When I change, I am always surprised, almost alarmed. In this case, my attitudes towards food are releasing their old shapes and becoming something else entirely. My old rigidity is loosening and I'm not quite so tempted into believing that following rules will save me. Nutrition seems so scientific that I have never treated eating as an art. It is time for me to admit that I have to find my own way. Food is a huge area of my life where I can start literally feeding myself better.

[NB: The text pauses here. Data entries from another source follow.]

Lemma gamma_zero_for_png :
  write_image_gamma powf_ref no_codecs (fun img _ => img) "a.png"
    {| shape := [1; 1; 3]; data := [half; one; two] |} (S754_zero false) 95 empty_fs
  = (Fail (ZeroDivisionError "float division by zero"), empty_fs).
Proof.
  apply (write_image_gamma_zero powf_ref no_codecs (fun img _ => img) "a.png").
  - discriminate.
  - reflexivity.
Defined.

(** An RGB pixel and the same pixel with an alpha of 0.5. *)
Lemma ssim_of_rgb_and_rgba :
  luminance F {| shape := [1; 1; 3]; data := [one; half; two] |}
  = luminance F {| shape := [1; 1; 4]; data := [one; half; two; half] |}
  /\ SSIM F {| shape := [1; 1; 3]; data := [one; half; two] |}
            {| shape := [1; 1; 3]; data := [half; half; half] |}
     = SSIM F {| shape := [1; 1; 4]; data := [one; half; two; half] |}
              {| shape := [1; 1; 3]; data := [half; half; half] |}
  /\ SSIM F {| shape := [1; 1; 3]; data := [half; half; half] |}
            {| shape := [1; 1; 3]; data := [one; half; two] |}
     = SSIM F {| shape := [1; 1; 3]; data := [half; half; half] |}
              {| shape := [1; 1; 4]; data := [one; half; two; half] |}.
Proof.
  apply (ssim_ignores_alpha spec_float F
           {| shape := [1; 1; 3]; data := [one; half; two] |}
           {| shape := [1; 1; 4]; data := [one; half; two; half] |}
           {| shape := [1; 1; 3]; data := [half; half; half] |} 1 1 3 4).
  - reflexivity.
  - reflexivity.
  - lia.
  - lia.
  - reflexivity.
  - reflexivity.
  - intros p i Hp Hi.
    destruct p as [ | p]; [ | lia].
    destruct i as [ | [ | [ | i]]]; [reflexivity | reflexivity | reflexivity | lia].
Defined.

Lemma ssim_range_one_pixel :
  exists m,
    SSIM R_scalar {| shape := [1; 1; 3]; data := [1; 0; 1]%R |}
                  {| shape := [1; 1; 3]; data := [0; 1; 0]%R |} = Ok m
    /\ shape m = [1; 1]
    /\ length (data m) = 1 * 1
    /\ Forall (fun x => -1 < x <= 1)%R (data m).
Proof.
  apply (ssim_range {| shape := [1; 1; 3]; data := [1; 0; 1]%R |}
           {| shape := [1; 1; 3]; data := [0; 1; 0]%R |} 1 1 3 3).
  - reflexivity.
  - reflexivity.
  - lia.
  - lia.
Defined.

Eating is not only an art, it is a way of participating in life, a key way of getting Fed rather than being devoured by the fast pace of things. I just watched the documentary "How to Cook Your Life" featuring Zen priest and chef Edward Espe Brown. Most of the film is about something I've been thinking a lot about lately--why cook? What is so special about food you cooked for yourself when you could just buy it across the street and save so much time? One of my favorite reasons Edward gives for cooking is "Let the hands be hands!" Hearing that, I suddenly felt fondness towards my hands and even a funny rising sense of obligation to let them be used to their fullest potential. While I couldn't cook tonight, I at least drove across town to where I know the food is loved, and bought myself the greenest possible salad at Farmer and the Cook. It tasted so good. My frequent eating out to save time and energy is perhaps a false simplicity, however organic and natural my choices are. Edward said, "We pay a lot of money to not have to face a potato."
I recommend watching at least this touching final scene from "How to Cook Your Life." (link below) Edward talks about how, in a low moment of deep frustration, even despair, cheery but dented teapots reminded him of the beauty of sincerity and presenting ourselves to the world with our dents and flaws unhidden.
Now let's go and sincerely face our potatoes.